*Dataset extract*:
Segment Open

Definition good_draft (c : draft) : Prop := good (d_server c) ∧ good (d_paths c) ∧ good (d_defaults c) ∧ good (d_targets c).
Lemma stub_good base : is_plain base → good_draft (stub_config base).
Proof.
  intros B; split_and!; [|apply good_nil..]; apply good_intro; [by apply (bool_decide_eq_true_1 _)|].
  intros kv K; unfold stub_config, d_server in K; rewrite !elem_of_cons in K.
  destruct K as [->|[->|[->|[->|K%not_elem_of_nil]]]]; try done; (split; [done|]); simpl; by apply plain_app.
Qed.
Lemma config_good c : good_draft c → good (config_of c).
Proof.
  intros (S & P & D & Ts); apply good_filter, good_intro; [by apply (bool_decide_eq_true_1 _)|].
  intros kv K; rewrite !elem_of_cons in K; destruct K as [->|[->|[->|[->|K%not_elem_of_nil]]]]; done.
Qed.
Lemma suggest_plain f projects name t : is_plain projects → plain name = true → suggest f projects name = Some t → is_plain t.
Proof.
  intros P N [[<-|[<-|[]]] _]%find_some; (apply plain_app; [done|]); by apply plain_app.
Qed.
Lemma interview_gives base exists_path projects w : is_plain base → is_plain projects →
  gives good_draft (interview base exists_path projects w).
Proof.
  intros B O; destruct (stub_good base B) as (Sg & P & D & Ts); unfold interview.
  eapply gives_bind; [by apply wizard_server_gives|]; intros s Gs.
  eapply gives_bind; [apply wizard_paths_gives; [by intros t; apply suggest_plain|done]|]; intros p Gp.
  intros l L; change ((gets length ≫= ?k) l) with (k (length l) l); cbv beta.
  pose proof (wizard_targets_gives (S (length l)) w (d_targets (stub_config base)) l Ts L ltac:(lia)) as W.
  match goal with |- context [((wizard_targets _ _ _ ≫= ?k) l)] => set (rest := k) end; unfold mbind, M_bind.
  destruct (wizard_targets _ w _ l) as [[ts|x|] l']; destruct W as (? & L' & ? & Gt); [|by split_and!..].
  assert (gives good_draft (rest ts)) as K.
  { unfold rest; eapply gives_bind; [apply wizard_default_target_gives; [by apply Gt|done]|]; intros s' Gs'.
    eapply gives_bind; [by apply wizard_defaults_gives|]; intros d Gd; gives_step; split_and!; [done..|by apply Gt]. }
  destruct (K l' L') as (? & ? & ? & ?); split_and!; [done..|lia|done].
Qed.

(* ------------------------------------------------------------------ *)
(** ** The file *)

Section the_file.
Context (validate : dict → bool) (base : text) (exists_path : text → bool) (projects : text) (windows : bool).
Context (write_fault : text → option text → option (exn * option text)).
Hypothesis base_plain : is_plain base.
Hypothesis projects_plain : is_plain projects.

(** Nothing was there, or it was to be overwritten. *)
Definition may_write (force non_interactive : bool) (l : answers) (file : option text) : Prop :=
  file = None ∨ force = true ∨ (non_interactive = false ∧ (ask_bool false l).1 = Ret true).
(** A configuration that passes validation, and that the file reads back as. *)
Definition written (body : text) : Prop :=
  ∃ cfg, validate cfg = true ∧ good cfg ∧ toml_loads body = Some (canon_dict cfg) ∧ ∀ k, assoc k (canon_dict cfg) = canon <$> assoc k cfg.

Lemma before_init_spec force noni l file : plain_answers l →
  let '(r, w) := before_init force noni (l, file) in
  w.2 = file ∧ plain_answers w.1 ∧ r ≠ Spin ∧
  (r = Ret None → may_write force noni l file) ∧ (∀ x, r = Raise x → noni = false) ∧
  (∀ c, r = Ret (Some c) → is_Some file ∧ force = false ∧
    (c = 65 ∧ noni = true ∨ c = 0 ∧ noni = false ∧ (ask_bool false l).1 = Ret false)).
Proof.
  intros L; unfold before_init, may_write, mbind, M_bind, gets, on_answers; simpl.
  destruct file as [t|]; [|split_and!; try done; by left]; destruct force; [split_and!; try done; by right; left|]; simpl.
  destruct noni; simpl.
  { split_and!; try done; intros c [= <-]; split_and!; [by eexists|done|by left]. }
  destruct (gives_ask_bool false l L) as (S & L' & _ & _); destruct (ask_bool false l) as [[[]|x|] l'] eqn:E; simpl in *;
    split_and!; try done; [by intros; right; right|]; intros c [= <-]; split_and!; [by eexists|done|by right].
Qed.
Lemma write_config_spec cfg w : good cfg →
  let '(r, w') := write_config validate write_fault cfg w in
  (r = Ret 70 ∧ w' = w) ∨ ∃ body, written body ∧
    ((r = Ret 0 ∧ w'.2 = Some body) ∨ ∃ x, r = Raise x ∧ write_fault body w.2 = Some (x, w'.2)).
Proof.
  intros G; unfold write_config; destruct w as [l f]; destruct (validate cfg) eqn:V; cycle 1; [by left|].
  destruct (render_reads cfg G) as (t & E & Rd); pose proof (canon_dict_spec cfg (proj1 (fine_pairs cfg G))) as [_ C].
  unfold write_text, mbind, M_bind, lift, modify, get, raise; rewrite E; simpl.
  destruct (write_fault t f) as [[x f']|] eqn:Ft; simpl; right; (exists t; split; [by exists cfg|]); [right; by exists x|by left].
Qed.

(** The draft, asked for or not. *)
Lemma made_spec (noni : bool) w : plain_answers w.1 →
  let '(r, w') := the_draft base exists_path projects windows noni w in
  r ≠ Spin ∧ w'.2 = w.2 ∧ (∀ x, r = Raise x → noni = false) ∧ ∀ c, r = Ret c → good_draft c.
Proof.
  intros L; unfold the_draft; destruct noni; simpl; [split_and!; [done..|]; intros c [= <-]; by apply stub_good|].
  destruct (interview_gives base exists_path projects windows base_plain projects_plain w.1 L) as (S & _ & _ & G).
  unfold on_answers; by destruct (interview base exists_path projects windows w.1).
Qed.

Lemma run_init_spec force noni l file : plain_answers l →
  let '(r, (_, file')) := run_init validate base exists_path projects windows write_fault force noni (l, file) in
  match r with
  | Ret c =>
      (c = 0 ∧ may_write force noni l file ∧ ∃ body, file' = Some body ∧ written body) ∨
      (file' = file ∧ (c = 70 ∧ may_write force noni l file ∨
                       is_Some file ∧ force = false ∧
                       (c = 65 ∧ noni = true ∨ c = 0 ∧ noni = false ∧ (ask_bool false l).1 = Ret false)))
  | Raise x => (file' = file ∧ noni = false) ∨
      (may_write force noni l file ∧ ∃ body, written body ∧ write_fault body file = Some (x, file'))
  | Spin => False
  end.
Proof.
  intros L; pose proof (before_init_spec force noni l file L) as B; unfold run_init, mbind at 1, M_bind.
  destruct (before_init force noni (l, file)) as [[[c|]|x|] [l1 f1]]; simpl in B; destruct B as (-> & L1 & S & N & X & C); simpl in *; try done.
  - right; split; [done|]; right; by apply C.
  - specialize (N eq_refl); pose proof (made_spec noni (l1, file) L1) as Md; unfold mbind, M_bind.
    destruct (the_draft base exists_path projects windows noni (l1, file)) as [[c|x|] [l2 f2]]; destruct Md as (Sp & F & R & G); simpl in *; subst; try done; [|left; by split; [|eapply R]].
    pose proof (write_config_spec (config_of c) (l2, file) (config_good c (G c eq_refl))) as Wr.
    destruct (write_config validate write_fault (config_of c) (l2, file)) as [r [l3 f3]]; simpl in Wr.
    destruct Wr as [[-> [= -> ->]]|(body & Wb & [[-> ->]|(x & -> & Fx)])]; [right; split; [done|by left]|left; split_and!; eauto..|].
    right; eauto.
  - left; split; [done|]; by eapply X.
Qed.
(** C27: [run_init] comes to an end whatever is answered (as long as there is no
    DEL in it), and touches the destination only with leave: what it then holds is
    a configuration that passed validation, written so that it reads back as it
    was, and the exit code is 0.  In every other case the destination holds what it
    held: 65 when there is a file and nobody to ask, 0 when overwriting it is
    declined, 70 when the configuration is invalid, an exception when the input
    ends; only an exception of the file system, in writing what passed, can leave
    something else there. *)
Theorem run_init_writes force noni l file : plain_answers l →
  let '(r, (_, file')) := run_init validate base exists_path projects windows write_fault force noni (l, file) in
  match r with
  | Ret c =>
      (c = 0 ∧ may_write force noni l file ∧ ∃ body, file' = Some body ∧ written body) ∨
      (file' = file ∧ (c = 70 ∧ may_write force noni l file ∨
                       is_Some file ∧ force = false ∧
                       (c = 65 ∧ noni = true ∨ c = 0 ∧ noni = false ∧ (ask_bool false l).1 = Ret false)))
  | Raise x => (file' = file ∧ noni = false) ∨
      (may_write force noni l file ∧ ∃ body, written body ∧ write_fault body file = Some (x, file'))
  | Spin => False
  end.
Proof. apply run_init_spec. Qed.
End the_file.

(** Overwrite it; the defaults of [server]; no paths; one real machine, reached by
    its address, with a name and tags that need quoting; no further target; no
    defaults. *)
Definition ex_answers : answers :=
  map txt ["y"; ""; ""; "verbose"; "debug"; ""; ""; ""; ""; "x5000 lab"; ""; "real, \x5000"; ""; "10.0.0.7"; ""; "n"; "n"; "n"; "n"].
Definition ex_run : res exn Z * (answers * option text) :=
  run_init (λ _, true) (txt "/home/u") (λ _, false) (txt "/home/u/Projects") false (λ _ _, None) false false (ex_answers, Some (txt "[old]")).
Lemma run_init_writes_witness :
  ∃ body, ex_run.2.2 = Some body ∧ written (λ _, true) body ∧ body ≠ txt "[old]" ∧ ex_run.1 = Ret 0.
Proof.
  pose proof (run_init_writes (λ _, true) (txt "/home/u") (λ _, false) (txt "/home/u/Projects") false (λ _ _, None) eq_refl eq_refl false false ex_answers (Some (txt "[old]"))
    ltac:(by apply forallb_Forall || by repeat constructor)) as R.
  fold ex_run in R.
  assert (ex_run.1 = Ret 0) as E by by vm_compute.
  assert (ex_run.2.2 ≠ Some (txt "[old]")) as F by by vm_compute.
  destruct ex_run as [r [l f]]; simpl in *; subst.
  destruct R as [(_ & _ & body & -> & B)|[? _]]; [|done]; exists body; split_and!; try done; by intros ->.
Defined.
(** What the server has of it. *)
Definition at_path (f : option text) (path : list string) : option toml :=
  foldl (λ v k, match v with Some (TTable d) => assoc k d | _ => None end)
    (match f with Some body => TTable <$> toml_loads body | None => None end) path.
Example ex_target : at_path ex_run.2.2 ["targets"; "x5000 lab"] = Some (TTable
  [("type", T "remote"); ("display_name", T "x5000 lab"); ("tags", TArr [T "real"; T "\x5000"]);
   ("channels", TTable [("mcpd", channel (txt "10.0.0.7:4322"))])]).
Proof. vm_compute. reflexivity. Qed.
Example ex_default : at_path ex_run.2.2 ["server"; "default_target"] = Some (T "x5000 lab").
Proof. vm_compute. reflexivity. Qed.
(** An invalid configuration, nobody to ask, an end of input. *)
Example ex_invalid : run_init (λ _, false) (txt "/h") (λ _, true) (txt "/h/Projects") false (λ _ _, None) true true ([], None) = (Ret 70, ([], None)).
Proof. reflexivity. Qed.
Example ex_nobody : run_init (λ _, true) (txt "/h") (λ _, true) (txt "/h/Projects") false (λ _ _, None) false true ([], Some []) = (Ret 65, ([], Some [])).
Proof. reflexivity. Qed.
Example ex_eof : run_init (λ _, true) (txt "/h") (λ _, true) (txt "/h/Projects") false (λ _ _, None) false false ([], None) = (Raise (EPy EOFError), ([], None)).
Proof. reflexivity. Qed.
(** The exit code that says a configuration was written also says that none was. *)
Example ex_aborted : run_init (λ _, true) (txt "/h") (λ _, true) (txt "/h/Projects") false (λ _ _, None) false false ([txt "no"], Some []) = (Ret 0, ([], Some [])).
Proof. reflexivity. Qed.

Segment Closed

Transcribe the entries above word for word, from the first line through the line containing "intros B; split_and!;", and nothing else.

Definition good_draft (c : draft) : Prop := good (d_server c) ∧ good (d_paths c) ∧ good (d_defaults c) ∧ good (d_targets c).
Lemma stub_good base : is_plain base → good_draft (stub_config base).
Proof.
  intros B; split_and!; [|apply good_nil..]; apply good_intro; [by apply (bool_decide_eq_true_1 _)|].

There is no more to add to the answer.